● **TASK DETAILS**
In the listing that follows, the range to quote begins at the line that has "Section Secrets." and ends after the line that has "Definition Hash (s"; quote it verbatim and add nothing.

- - -

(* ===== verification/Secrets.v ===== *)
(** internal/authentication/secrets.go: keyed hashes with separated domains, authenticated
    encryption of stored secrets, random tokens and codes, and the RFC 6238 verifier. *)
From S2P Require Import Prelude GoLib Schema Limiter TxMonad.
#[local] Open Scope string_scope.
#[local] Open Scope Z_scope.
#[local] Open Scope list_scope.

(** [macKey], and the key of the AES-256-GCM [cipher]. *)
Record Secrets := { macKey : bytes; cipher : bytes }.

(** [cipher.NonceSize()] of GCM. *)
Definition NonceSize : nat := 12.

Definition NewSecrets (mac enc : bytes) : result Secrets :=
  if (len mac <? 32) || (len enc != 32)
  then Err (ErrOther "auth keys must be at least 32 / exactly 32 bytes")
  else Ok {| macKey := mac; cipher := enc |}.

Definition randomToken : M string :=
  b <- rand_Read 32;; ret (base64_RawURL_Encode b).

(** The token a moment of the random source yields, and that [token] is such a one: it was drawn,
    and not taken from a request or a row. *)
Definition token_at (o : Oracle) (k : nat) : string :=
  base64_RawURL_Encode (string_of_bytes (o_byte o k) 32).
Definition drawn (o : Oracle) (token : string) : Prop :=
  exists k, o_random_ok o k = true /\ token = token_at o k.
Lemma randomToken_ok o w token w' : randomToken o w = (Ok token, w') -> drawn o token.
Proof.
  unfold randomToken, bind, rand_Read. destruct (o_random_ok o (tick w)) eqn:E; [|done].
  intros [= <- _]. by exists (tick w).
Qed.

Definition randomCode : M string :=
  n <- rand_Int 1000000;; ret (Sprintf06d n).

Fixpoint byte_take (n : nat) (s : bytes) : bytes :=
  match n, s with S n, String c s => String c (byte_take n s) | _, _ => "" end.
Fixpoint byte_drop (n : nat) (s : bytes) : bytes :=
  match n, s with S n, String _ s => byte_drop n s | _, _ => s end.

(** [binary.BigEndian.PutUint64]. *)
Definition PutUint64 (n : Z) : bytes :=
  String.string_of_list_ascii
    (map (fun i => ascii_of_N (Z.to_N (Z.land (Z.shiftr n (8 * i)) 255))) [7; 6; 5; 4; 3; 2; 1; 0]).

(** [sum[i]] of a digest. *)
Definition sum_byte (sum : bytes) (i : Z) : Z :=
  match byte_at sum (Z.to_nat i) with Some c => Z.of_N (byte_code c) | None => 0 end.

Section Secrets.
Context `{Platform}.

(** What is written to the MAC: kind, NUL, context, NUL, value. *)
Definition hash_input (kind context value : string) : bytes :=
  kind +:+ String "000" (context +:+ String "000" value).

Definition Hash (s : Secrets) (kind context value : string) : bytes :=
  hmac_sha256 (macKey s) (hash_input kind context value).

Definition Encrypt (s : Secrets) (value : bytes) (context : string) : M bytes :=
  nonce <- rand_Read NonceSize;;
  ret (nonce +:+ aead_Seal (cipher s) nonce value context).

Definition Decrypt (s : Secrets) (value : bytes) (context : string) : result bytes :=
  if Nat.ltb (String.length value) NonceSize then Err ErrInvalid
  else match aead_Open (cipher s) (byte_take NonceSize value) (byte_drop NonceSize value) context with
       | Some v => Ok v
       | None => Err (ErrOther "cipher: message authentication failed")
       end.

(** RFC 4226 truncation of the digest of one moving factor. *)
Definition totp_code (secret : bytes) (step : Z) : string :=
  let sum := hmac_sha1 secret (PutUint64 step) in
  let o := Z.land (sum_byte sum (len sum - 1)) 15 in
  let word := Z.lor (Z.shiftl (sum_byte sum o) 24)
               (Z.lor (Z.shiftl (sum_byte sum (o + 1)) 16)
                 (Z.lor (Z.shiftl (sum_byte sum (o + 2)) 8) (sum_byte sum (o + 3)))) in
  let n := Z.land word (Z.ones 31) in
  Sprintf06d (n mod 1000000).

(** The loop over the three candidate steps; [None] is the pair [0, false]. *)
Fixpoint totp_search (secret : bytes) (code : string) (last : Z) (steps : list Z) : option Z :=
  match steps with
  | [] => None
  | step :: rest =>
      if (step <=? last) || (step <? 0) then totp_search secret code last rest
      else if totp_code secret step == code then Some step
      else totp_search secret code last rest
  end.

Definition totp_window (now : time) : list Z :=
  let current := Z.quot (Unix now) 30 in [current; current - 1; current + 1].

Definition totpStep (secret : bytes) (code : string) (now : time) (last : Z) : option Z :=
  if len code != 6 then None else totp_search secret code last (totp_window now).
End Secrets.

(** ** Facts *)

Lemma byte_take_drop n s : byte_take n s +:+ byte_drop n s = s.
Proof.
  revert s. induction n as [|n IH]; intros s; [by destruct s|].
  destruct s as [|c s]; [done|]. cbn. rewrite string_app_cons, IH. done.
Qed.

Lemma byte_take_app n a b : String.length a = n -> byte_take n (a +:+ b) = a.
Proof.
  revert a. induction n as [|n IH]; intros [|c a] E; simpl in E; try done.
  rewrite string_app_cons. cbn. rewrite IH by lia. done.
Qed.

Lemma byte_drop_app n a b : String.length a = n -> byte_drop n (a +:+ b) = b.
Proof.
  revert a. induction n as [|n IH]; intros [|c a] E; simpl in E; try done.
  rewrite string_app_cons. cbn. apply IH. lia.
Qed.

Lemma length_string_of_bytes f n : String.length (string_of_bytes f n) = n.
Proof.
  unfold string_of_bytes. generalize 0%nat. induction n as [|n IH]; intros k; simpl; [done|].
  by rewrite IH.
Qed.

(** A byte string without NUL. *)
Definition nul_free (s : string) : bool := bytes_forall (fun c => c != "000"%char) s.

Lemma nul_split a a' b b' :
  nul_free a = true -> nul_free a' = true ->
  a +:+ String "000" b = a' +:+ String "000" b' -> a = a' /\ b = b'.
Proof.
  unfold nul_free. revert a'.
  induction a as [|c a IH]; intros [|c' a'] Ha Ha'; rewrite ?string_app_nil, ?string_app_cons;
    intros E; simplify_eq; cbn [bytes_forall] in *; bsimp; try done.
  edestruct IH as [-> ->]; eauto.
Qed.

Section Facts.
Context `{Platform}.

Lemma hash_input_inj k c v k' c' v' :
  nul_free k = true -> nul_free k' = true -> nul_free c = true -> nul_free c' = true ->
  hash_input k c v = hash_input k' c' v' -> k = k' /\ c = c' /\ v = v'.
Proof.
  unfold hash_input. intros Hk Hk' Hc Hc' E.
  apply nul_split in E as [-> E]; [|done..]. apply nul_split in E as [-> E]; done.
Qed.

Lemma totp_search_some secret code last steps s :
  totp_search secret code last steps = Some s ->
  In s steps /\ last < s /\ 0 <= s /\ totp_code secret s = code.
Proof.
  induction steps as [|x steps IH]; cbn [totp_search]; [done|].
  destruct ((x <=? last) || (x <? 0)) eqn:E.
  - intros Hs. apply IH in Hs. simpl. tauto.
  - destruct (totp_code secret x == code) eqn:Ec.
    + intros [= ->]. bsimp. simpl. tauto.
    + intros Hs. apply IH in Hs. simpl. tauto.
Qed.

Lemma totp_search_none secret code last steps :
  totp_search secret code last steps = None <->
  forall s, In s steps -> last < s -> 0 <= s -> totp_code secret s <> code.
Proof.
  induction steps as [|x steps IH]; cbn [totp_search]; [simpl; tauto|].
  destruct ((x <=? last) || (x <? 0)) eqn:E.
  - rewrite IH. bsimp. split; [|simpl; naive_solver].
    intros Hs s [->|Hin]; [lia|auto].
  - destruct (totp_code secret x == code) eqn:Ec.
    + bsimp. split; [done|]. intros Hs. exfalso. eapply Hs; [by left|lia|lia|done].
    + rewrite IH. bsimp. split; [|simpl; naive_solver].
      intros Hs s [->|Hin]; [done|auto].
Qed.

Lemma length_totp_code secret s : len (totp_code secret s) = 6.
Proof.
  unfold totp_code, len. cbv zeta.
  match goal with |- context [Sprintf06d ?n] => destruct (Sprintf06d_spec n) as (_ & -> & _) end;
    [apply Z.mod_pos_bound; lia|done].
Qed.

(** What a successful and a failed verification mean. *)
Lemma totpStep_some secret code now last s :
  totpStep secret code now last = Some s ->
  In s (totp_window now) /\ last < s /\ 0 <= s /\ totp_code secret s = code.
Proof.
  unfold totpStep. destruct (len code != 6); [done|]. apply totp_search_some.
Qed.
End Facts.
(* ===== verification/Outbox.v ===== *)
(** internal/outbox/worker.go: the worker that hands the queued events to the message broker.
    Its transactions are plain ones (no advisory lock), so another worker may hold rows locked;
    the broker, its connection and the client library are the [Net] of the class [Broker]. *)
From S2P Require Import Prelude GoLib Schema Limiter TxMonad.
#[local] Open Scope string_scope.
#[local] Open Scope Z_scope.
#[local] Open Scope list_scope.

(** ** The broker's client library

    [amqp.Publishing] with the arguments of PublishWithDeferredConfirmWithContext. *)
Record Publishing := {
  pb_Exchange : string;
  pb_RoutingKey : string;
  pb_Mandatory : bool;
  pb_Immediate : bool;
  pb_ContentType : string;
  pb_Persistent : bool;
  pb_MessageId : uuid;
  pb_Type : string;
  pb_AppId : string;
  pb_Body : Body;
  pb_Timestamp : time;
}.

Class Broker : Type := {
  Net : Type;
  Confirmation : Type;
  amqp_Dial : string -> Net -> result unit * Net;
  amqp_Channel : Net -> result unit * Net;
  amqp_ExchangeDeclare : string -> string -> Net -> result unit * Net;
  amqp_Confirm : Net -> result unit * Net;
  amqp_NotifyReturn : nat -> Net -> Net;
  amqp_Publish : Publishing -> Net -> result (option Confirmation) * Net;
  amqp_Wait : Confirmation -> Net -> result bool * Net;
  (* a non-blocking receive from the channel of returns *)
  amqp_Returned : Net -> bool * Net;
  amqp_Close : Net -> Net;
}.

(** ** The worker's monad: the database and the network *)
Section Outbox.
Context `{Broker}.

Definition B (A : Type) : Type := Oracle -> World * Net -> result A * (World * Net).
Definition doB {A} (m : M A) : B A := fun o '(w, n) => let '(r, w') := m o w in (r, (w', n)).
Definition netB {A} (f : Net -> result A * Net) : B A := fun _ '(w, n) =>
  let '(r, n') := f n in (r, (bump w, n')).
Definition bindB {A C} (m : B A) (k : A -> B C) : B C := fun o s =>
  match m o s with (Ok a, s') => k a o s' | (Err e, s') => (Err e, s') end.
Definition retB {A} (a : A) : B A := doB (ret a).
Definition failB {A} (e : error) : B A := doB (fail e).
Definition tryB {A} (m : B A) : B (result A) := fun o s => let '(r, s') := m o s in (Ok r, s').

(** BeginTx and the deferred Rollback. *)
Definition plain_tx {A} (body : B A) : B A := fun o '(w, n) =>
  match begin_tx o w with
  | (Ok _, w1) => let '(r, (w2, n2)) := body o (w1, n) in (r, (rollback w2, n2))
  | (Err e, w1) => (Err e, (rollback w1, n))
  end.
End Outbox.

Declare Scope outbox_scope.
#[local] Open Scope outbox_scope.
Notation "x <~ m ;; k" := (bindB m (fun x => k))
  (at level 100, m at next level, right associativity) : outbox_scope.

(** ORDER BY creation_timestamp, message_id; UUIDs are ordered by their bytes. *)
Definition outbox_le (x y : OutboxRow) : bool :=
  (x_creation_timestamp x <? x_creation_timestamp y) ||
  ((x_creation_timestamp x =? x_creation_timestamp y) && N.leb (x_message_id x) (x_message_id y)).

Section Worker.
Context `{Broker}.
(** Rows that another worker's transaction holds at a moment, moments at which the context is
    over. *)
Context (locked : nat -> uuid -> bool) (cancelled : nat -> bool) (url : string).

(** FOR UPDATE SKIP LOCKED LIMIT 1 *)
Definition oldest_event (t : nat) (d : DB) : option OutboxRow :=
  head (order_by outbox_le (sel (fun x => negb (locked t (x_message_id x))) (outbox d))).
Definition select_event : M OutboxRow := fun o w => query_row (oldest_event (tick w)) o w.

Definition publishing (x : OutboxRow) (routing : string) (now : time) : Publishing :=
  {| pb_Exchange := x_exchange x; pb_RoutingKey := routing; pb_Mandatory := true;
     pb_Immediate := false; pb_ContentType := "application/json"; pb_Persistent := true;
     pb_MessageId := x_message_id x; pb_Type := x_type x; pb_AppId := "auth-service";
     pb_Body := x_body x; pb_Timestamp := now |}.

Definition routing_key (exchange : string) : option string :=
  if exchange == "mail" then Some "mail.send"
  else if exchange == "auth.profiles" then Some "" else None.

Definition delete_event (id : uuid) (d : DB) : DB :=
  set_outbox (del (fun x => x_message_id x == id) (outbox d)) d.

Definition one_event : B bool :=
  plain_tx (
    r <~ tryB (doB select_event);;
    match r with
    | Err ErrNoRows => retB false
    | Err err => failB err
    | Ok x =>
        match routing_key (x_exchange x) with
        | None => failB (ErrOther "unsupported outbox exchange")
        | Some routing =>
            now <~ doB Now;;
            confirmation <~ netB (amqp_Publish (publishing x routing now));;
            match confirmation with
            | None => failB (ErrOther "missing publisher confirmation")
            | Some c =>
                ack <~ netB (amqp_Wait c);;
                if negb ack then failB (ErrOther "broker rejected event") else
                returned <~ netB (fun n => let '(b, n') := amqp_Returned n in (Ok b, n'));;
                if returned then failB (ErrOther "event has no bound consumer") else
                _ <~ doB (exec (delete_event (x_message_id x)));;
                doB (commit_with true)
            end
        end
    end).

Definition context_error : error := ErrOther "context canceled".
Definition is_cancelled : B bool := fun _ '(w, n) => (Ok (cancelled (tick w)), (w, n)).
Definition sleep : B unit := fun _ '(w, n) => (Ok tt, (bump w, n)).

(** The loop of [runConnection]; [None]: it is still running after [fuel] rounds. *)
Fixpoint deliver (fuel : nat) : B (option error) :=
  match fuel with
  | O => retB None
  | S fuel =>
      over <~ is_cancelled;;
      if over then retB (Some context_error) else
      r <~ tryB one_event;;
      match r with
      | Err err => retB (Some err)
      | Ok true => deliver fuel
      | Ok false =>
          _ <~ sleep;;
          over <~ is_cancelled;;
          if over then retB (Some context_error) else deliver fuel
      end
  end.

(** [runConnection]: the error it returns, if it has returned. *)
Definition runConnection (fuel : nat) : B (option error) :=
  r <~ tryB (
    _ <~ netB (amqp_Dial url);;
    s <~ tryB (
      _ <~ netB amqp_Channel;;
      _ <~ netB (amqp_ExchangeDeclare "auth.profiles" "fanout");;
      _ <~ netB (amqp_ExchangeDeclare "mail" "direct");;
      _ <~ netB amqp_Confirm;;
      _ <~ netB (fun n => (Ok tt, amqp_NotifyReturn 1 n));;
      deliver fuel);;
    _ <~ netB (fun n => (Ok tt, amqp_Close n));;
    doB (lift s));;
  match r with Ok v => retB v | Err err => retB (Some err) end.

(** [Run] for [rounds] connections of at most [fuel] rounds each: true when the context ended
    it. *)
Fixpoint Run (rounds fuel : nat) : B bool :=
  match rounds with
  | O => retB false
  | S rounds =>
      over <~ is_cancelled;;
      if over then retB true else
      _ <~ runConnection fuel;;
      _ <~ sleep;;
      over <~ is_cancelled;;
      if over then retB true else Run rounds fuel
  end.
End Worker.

- - -

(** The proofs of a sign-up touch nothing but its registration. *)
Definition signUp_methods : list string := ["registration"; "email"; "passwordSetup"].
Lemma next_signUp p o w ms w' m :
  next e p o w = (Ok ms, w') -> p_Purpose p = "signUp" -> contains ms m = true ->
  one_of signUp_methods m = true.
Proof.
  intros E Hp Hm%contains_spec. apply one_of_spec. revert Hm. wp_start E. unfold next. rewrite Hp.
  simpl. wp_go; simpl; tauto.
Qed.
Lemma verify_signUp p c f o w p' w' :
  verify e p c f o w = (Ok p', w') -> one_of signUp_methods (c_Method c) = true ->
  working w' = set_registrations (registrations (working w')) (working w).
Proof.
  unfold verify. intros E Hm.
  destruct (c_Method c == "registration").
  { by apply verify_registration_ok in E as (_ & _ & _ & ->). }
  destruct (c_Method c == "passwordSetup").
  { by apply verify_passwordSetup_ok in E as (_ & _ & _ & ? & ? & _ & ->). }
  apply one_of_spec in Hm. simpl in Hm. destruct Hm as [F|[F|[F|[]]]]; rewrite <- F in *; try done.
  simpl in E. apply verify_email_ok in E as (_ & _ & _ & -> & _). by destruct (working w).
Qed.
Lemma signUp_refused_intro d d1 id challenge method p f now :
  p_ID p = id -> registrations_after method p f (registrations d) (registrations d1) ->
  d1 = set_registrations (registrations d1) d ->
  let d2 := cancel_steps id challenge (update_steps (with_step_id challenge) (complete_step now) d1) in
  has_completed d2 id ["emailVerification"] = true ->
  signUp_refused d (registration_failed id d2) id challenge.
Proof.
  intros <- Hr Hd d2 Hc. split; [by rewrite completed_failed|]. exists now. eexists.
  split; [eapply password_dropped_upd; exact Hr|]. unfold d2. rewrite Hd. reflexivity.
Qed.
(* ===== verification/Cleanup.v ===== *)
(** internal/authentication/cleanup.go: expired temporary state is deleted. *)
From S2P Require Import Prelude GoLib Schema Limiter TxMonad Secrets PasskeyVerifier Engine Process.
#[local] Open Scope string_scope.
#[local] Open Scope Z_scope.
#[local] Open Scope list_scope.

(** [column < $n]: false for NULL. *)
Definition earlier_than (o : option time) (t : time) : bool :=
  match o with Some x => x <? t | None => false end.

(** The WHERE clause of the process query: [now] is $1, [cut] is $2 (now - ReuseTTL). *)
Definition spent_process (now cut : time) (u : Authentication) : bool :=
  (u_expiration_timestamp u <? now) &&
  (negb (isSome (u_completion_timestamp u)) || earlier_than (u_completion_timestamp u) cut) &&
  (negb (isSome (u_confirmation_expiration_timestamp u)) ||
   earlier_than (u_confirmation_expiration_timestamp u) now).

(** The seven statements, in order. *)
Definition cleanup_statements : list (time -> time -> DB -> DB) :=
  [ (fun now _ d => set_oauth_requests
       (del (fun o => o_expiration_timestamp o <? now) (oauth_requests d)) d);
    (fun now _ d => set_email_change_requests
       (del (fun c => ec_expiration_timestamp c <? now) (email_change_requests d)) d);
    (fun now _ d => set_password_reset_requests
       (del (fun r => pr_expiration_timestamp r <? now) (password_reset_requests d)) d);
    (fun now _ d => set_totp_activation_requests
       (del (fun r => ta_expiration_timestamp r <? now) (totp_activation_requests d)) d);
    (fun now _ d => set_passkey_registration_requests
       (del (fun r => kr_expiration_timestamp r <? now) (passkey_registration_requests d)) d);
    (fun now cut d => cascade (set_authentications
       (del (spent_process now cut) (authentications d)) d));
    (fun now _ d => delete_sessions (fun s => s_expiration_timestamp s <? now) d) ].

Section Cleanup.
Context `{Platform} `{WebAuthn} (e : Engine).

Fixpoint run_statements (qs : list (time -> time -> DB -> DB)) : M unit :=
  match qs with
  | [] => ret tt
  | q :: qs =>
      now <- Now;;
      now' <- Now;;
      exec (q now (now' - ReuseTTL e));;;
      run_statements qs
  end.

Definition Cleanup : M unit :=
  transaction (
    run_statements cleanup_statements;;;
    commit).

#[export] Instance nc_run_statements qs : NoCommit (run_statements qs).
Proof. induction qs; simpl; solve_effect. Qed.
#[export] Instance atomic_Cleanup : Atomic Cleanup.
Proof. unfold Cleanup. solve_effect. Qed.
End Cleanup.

- - -

● **EXPECTED ANSWER**
Section Secrets.
Context `{Platform}.

(** What is written to the MAC: kind, NUL, context, NUL, value. *)
Definition hash_input (kind context value : string) : bytes :=
  kind +:+ String "000" (context +:+ String "000" value).

Definition Hash (s : Secrets) (kind context value : string) : bytes :=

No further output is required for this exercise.